The risk of fraud is particularly high in situations where there is a strong motivation, opportunity, and ability to rationalize fraud, factors known as the fraud triangle. Management at companies that have failed to adequately prepare for the energy transition may begin to feel tremendous pressure to meet contradictory goals. With gaps in information and oversight on climate risks, they may see opportunities to hide worsening performance by “cooking the books” or pressuring lower-level employees to “get creative,” encouraging them to rationalize fraud as a necessary step to meet unrealistic expectations.
In June 2020, the National Whistleblower Center published a report, Exposing the Ticking Time Bomb, which described an important pathway to ensure that climate change is properly accounted for: collaborative work by whistleblowers, prosecutors and regulators to enforce anti-fraud laws. Whistleblower-assisted prosecutions could play a major role in revealing complex climate-linked financial schemes. The U.S. Securities and Exchange Commission has increasingly signaled that climate change will be an area of significant focus and emphasized that it will rely on whistleblowers to identify violations.
To report accounting fraud, whistleblowers around the world can use the powerful Dodd-Frank Act to confidentially report securities fraud. Passed in 2010, the Dodd-Frank Act created a whistleblower office at the U.S. Securities and Exchange Commission (SEC). The law has powerful transnational application; whistleblowers from around the world can report violations of the Securities and Exchange Act (SEA), which regulates all trades conducted on U.S. stock exchanges and all stocks sold in the U.S., covering a significant portion of the publicly traded global economy. Whistleblowers who provide original information to the SEC about accounting fraud that leads to a successful prosecution are eligible for a financial reward between 10% and 30% of monetary sanctions that exceed USD 1 million.

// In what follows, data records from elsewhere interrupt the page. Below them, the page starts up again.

(** [router.post('/wallet/create', ...)]; the mnemonic is drawn from the
    random generator. *)
Definition create_handler `{Bip39.Api} `{Lib} (rng : Bip39.Rng)
  (req : CreateRequest) : Act Event Response :=
  (reject_if (negb ((words req =? 12) || (words req =? 24)))
     400 "words must be 12 or 24" ;;;
   let strength := if words req =? 24 then 256 else 128 in
   let m := Bip39.generateMnemonic rng strength in
   d <- lift (deriveFromMnemonic m (create_accountIndex req)
                (create_addressIndex req)) ;;
   ret (wallet_payload m (fst d) (snd d)))%act.

Definition create `{Bip39.Api} `{Lib} (rng : Bip39.Rng) (req : CreateRequest)
  : Response * list Event :=
  run (create_handler rng req).

End Btc.

(* ================================================================== *)
(** * BTC router on the Tatum API *)
(* ================================================================== *)

Module BtcTatum.

Record SendRequest : Type := mkSendRequest {
  from : string;
  to : string;
  amount : Q;
  privateKey : string
}.

(** The body posted to [/bitcoin/transaction]: the provider builds and
    signs the transaction from the address and the private key. *)
Record TatumPayload : Type := mkTatumPayload {
  fromAddress : list (string * string);
  toAddress : list (string * Q)
}.

(** The outcome of the POST: a failure, or a reply whose body may or may
    not carry a [txId]. *)
Record Provider : Type := mkProvider {
  transaction_reply : TatumPayload -> Result (option string)
}.

(** [txId: r.data.txId]: a field whose value is [undefined] is left out of
    the JSON answer. *)
Definition txId_field (txId : option string) : list (string * Field) :=
  match txId with
  | Some id => [("txId", FStr id)]
  | None => []
  end.

Inductive Event : Type :=
| PostTransaction (payload : TatumPayload).

(** [router.post("/:from/send", ...)] *)
Definition send_handler (P : Provider) (req : SendRequest)
  : Act Event Response :=
  (reject_if (negb (truthy_string (from req))
              || negb (truthy_string (to req))
              || negb (truthy_number (amount req))
              || negb (truthy_string (privateKey req)))
     400 "from, to, amount, privateKey required" ;;;
   let payload :=
     mkTatumPayload [(from req, privateKey req)] [(to req, amount req)] in
   txId <- await (PostTransaction payload) (transaction_reply P payload) ;;
   ret (json ([("chain", FStr "BTC"); ("from", FStr (from req));
               ("to", FStr (to req)); ("amount", FNum (amount req))]
              ++ txId_field txId)))%act.

Definition send (P : Provider) (req : SendRequest) : Response * list Event :=
  run (send_handler P req).

End BtcTatum.

(* ================================================================== *)
(** * EVM router (ethers) *)
(* ================================================================== *)

Module Evm.

Record Wallet : Type := mkWallet { address : string; privateKey : string }.

Class Lib : Type := {
  isAddress : string -> bool;
  Wallet_new : string -> Result Wallet;
  Wallet_fromPhrase : string -> Result Wallet;
  formatEther : Z -> string
}.

Record ChainConfig : Type := mkChain { name : string; chainId : Z }.

Definition CHAINS : list (string * ChainConfig) :=
  [("sonic", mkChain "sonic" 146); ("ethereum", mkChain "ethereum" 1);
   ("base", mkChain "base" 8453); ("polygon", mkChain "polygon" 137)].

Fixpoint lookup_chain (chain : string) (l : list (string * ChainConfig))
  : option ChainConfig :=
  match l with
  | [] => None
  | (k, cfg) :: r => if String.eqb k chain then Some cfg else lookup_chain chain r
  end.

Definition getProvider (chain : string) : Result ChainConfig :=
  match lookup_chain chain CHAINS with
  | Some cfg => Ok cfg
  | None => Err ("Unsupported chain: " ++ chain)%string
  end.

Definition loadWalletFromPrivateKey `{Lib} (pk chain : string) : Result Wallet :=
  match getProvider chain with
  | Ok _ => Wallet_new pk
  | Err msg => Err msg
  end.

Record FeeData : Type := mkFeeData {
  gasPrice : option Z;
  maxFeePerGas : option Z;
  maxPriorityFeePerGas : option Z
}.

(** The [amount] field of a send request: absent, the sentinel ['max'], or
    a number. *)
Inductive Amount : Type :=
| AmountAbsent
| AmountMax
| AmountNumber (q : Q).

Record SendRequest : Type := mkSendRequest {
  from : string;
  to : string;
  amount : Amount;
  req_privateKey : string;
  chain : string;
  (** a JSON number when the caller supplies it *)
  gasLimit : option Q
}.

Record Tx : Type := mkTx {
  tx_to : string;
  tx_value : Z;
  tx_gasLimit : Z;
  tx_maxFeePerGas : option Z;
  tx_maxPriorityFeePerGas : option Z
}.

Record Provider : Type := mkProvider {
  balance_reply : string -> Result Z;
  feeData_reply : Result FeeData;
  estimateGas_reply : string -> string -> Result Z;
  sendTransaction_reply : Wallet -> Tx -> Result string
}.

Inductive Event : Type :=
| GetBalance (address : string)
| GetFeeData
| EstimateGas (from to : string)
| SendTransaction (w : Wallet) (tx : Tx).

Definition is_signing (e : Event) : bool :=
  match e with
  | SendTransaction _ _ => true
  | _ => false
  end.

(** [gasLimit ?? (await provider.estimateGas(txForEstimate))]: a gas limit
    taken from the request body is a JSON number, not a BigInt. *)
Inductive Gas : Type :=
| GasBigInt (g : Z)
| GasNumber (q : Q).

(** [estimatedGas * gasPrice]: BigInt multiplication; any other operand
    raises a TypeError. *)
Definition gas_times (estimatedGas : Gas) (gasPrice : option Z) : Result Z :=
  match estimatedGas, gasPrice with
  | GasBigInt g, Some p => Ok (g * p)
  | _, _ => Err "Cannot mix BigInt and other types, use explicit conversions"
  end.

Definition gas_units (estimatedGas : Gas) : Result Z :=
  match estimatedGas with
  | GasBigInt g => Ok g
  | GasNumber _ => Err "invalid BigNumberish value"
  end.

(** [parseEther(Number(amount).toFixed(18))]: eighteen decimals, the
    nearest one, halves upwards; [toFixed] switches to exponent notation
    from 1e21 on, which [parseEther] rejects. *)
Definition parseFixed18 (q : Q) : Result Z :=
  if Qle_bool (inject_Z (10 ^ 21)) (Qabs q) then Err "invalid FixedNumber string value"
  else Ok (Math_round (q * inject_Z (10 ^ 18))).

Definition nullish_or (a b : option Z) : option Z :=
  match a with
  | Some _ => a
  | None => b
  end.

Definition wants_max (a : Amount) : bool :=
  match a with
  | AmountAbsent => true
  | AmountMax => true
  | AmountNumber q => negb (truthy_number q)
  end.

Definition amount_number (a : Amount) : Q :=
  match a with
  | AmountNumber q => q
  | _ => 0%Q
  end.

(** [router.post('/wallet/:from/send', ...)] *)
Definition send_handler `{Lib} (P : Provider) (req : SendRequest)
  : Act Event Response :=
  (reject_if (negb (isAddress (from req)) || negb (isAddress (to req)))
     400 "invalid address" ;;;
   reject_if (negb (truthy_string (req_privateKey req)))
     400 "privateKey required" ;;;
   wallet <- lift (loadWalletFromPrivateKey (req_privateKey req) (chain req)) ;;
   reject_if (negb (String.eqb (toLowerCase (address wallet))
                               (toLowerCase (from req))))
     400 "privateKey mismatch" ;;;
   balanceWei <- await (GetBalance (from req)) (balance_reply P (from req)) ;;
   reject_if (balanceWei <=? 0) 400 "insufficient balance" ;;;
   feeData <- await GetFeeData (feeData_reply P) ;;
   estimatedGas <- match gasLimit req with
                   | Some g => ret (GasNumber g)
                   | None =>
                       g <- await (EstimateGas (from req) (to req))
                              (estimateGas_reply P (from req) (to req)) ;;
                       ret (GasBigInt g)
                   end ;;
   let gasPrice := nullish_or (maxFeePerGas feeData) (gasPrice feeData) in
   gasCost <- lift (gas_times estimatedGas gasPrice) ;;
   valueWei <- (if wants_max (amount req) then
                  reject_if (balanceWei <=? gasCost)
                    400 "balance too low for gas" ;;;
                  ret (balanceWei - gasCost)
                else
                  v <- lift (parseFixed18 (amount_number (amount req))) ;;
                  reject_if (v + gasCost >? balanceWei)
                    400 "amount + gas exceeds balance" ;;;
                  ret v) ;;
   units <- lift (gas_units estimatedGas) ;;
   let tx := mkTx (to req) valueWei units (maxFeePerGas feeData)
               (maxPriorityFeePerGas feeData) in
   txHash <- await (SendTransaction wallet tx)
               (sendTransaction_reply P wallet tx) ;;
   ret (json [("chain", FStr (chain req)); ("from", FStr (from req));
              ("to", FStr (to req));
              ("sentAmount", FStr (formatEther valueWei));
              ("gasUsed", FInt units);
              ("gasCost", FStr (formatEther gasCost));
              ("txHash", FStr txHash)]))%act.

Definition send `{Lib} (P : Provider) (req : SendRequest)
  : Response * list Event :=
  run (send_handler P req).

Record MnemonicRequest : Type := mkMnemonicRequest {
  mnemonic : string;
  mnemonic_chain : string
}.

(** [router.post('/wallet/import/mnemonic', ...)] *)
Definition import_mnemonic_handler `{Lib} (req : MnemonicRequest)
  : Act Event Response :=
  (reject_if (negb (truthy_string (mnemonic req))) 400 "mnemonic required" ;;;
   _ <- lift (getProvider (mnemonic_chain req)) ;;
   wallet <- lift (Wallet_fromPhrase (mnemonic req)) ;;
   ret (json [("address", FStr (address wallet));
              ("privateKey", FStr (privateKey wallet));
              ("chain", FStr (mnemonic_chain req))]))%act.

Definition import_mnemonic `{Lib} (req : MnemonicRequest)
  : Response * list Event :=
  run (import_mnemonic_handler req).

End Evm.

(* ================================================================== *)
(** * Solana router (solana_server.mjs) *)
(* ================================================================== *)

Module Solana.

Definition LAMPORTS_PER_SOL : Z := 1000000000.

Record Keypair : Type := mkKeypair { publicKey : bytes; secretKey : bytes }.

(** What [JSON.parse] yields, as far as the router looks at it. *)
Inductive Json : Type :=
| JArray (l : list Z)
| JOther.

(** @solana/web3.js, bs58, ed25519-hd-key and the built-ins used on key
    material. *)
Class Lib : Type := {
  Keypair_fromSecretKey : bytes -> Result Keypair;
  Keypair_fromSeed : bytes -> Result Keypair;
  bs58_decode : string -> Result bytes;
  bs58_encode : bytes -> string;
  Buffer_from_base64 : string -> bytes;
  JSON_parse : string -> Result Json;
  PublicKey_new : string -> Result bytes;
  hd_derivePath : string -> string -> bytes;
  toHex : bytes -> string
}.

Definition to_uint8 (z : Z) : Byte.byte :=
  match Byte.of_N (Z.to_N (z mod 256)) with
  | Some b => b
  | None => Byte.x00
  end.

(** [Uint8Array.from(a.map(Number))] *)
Definition Uint8Array_from (a : list Z) : bytes := map to_uint8 a.

(** The [privateKey] field of a request body: an array of numbers or a
    string. *)
Inductive KeyInput : Type :=
| KeyArray (a : list Z)
| KeyString (s : string).

Definition truthy_input (input : KeyInput) : bool :=
  match input with
  | KeyArray _ => true
  | KeyString s => truthy_string s
  end.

This page outlines several types of potential climate-related accounting fraud that whistleblowers could be instrumental in helping to detect and prosecute.
Improper asset valuations
By improperly valuing assets, companies can present an unrealistic portrayal of the company’s financial position. This can involve the improper valuation of inventory, accounts receivable, or fixed or intangible assets. When companies overstate their assets, their net income is overstated as well, which can impact shareholder’s equity and ratios that are crucial for determining financing arrangements. The most famous examples include asset inflation schemes by banks investments banks during the 2008 financial crisis, which whistleblowers were instrumental in revealing.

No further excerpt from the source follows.